Task instructions -> Copy out, precisely as given, the lines from the line with "Local Open Scope string_scope." to the end of the entries that follow.

Dataset records
"""
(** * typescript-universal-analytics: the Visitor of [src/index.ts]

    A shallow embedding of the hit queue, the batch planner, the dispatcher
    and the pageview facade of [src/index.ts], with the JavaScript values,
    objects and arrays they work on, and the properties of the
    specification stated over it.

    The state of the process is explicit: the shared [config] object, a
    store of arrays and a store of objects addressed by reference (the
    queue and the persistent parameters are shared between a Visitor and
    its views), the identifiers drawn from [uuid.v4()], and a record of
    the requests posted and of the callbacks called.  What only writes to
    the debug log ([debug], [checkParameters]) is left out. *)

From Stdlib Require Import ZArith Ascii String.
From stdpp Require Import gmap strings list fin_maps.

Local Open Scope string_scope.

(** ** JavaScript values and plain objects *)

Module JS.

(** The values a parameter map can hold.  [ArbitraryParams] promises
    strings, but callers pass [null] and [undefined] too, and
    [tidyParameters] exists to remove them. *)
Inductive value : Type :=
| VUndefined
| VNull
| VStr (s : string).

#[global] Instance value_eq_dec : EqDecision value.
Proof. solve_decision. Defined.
"""
Solution for this problem ->
Local Open Scope string_scope.

(** ** JavaScript values and plain objects *)

Module JS.

(** The values a parameter map can hold.  [ArbitraryParams] promises
    strings, but callers pass [null] and [undefined] too, and
    [tidyParameters] exists to remove them. *)
Inductive value : Type :=
| VUndefined
| VNull
| VStr (s : string).

#[global] Instance value_eq_dec : EqDecision value.
Proof. solve_decision. Defined.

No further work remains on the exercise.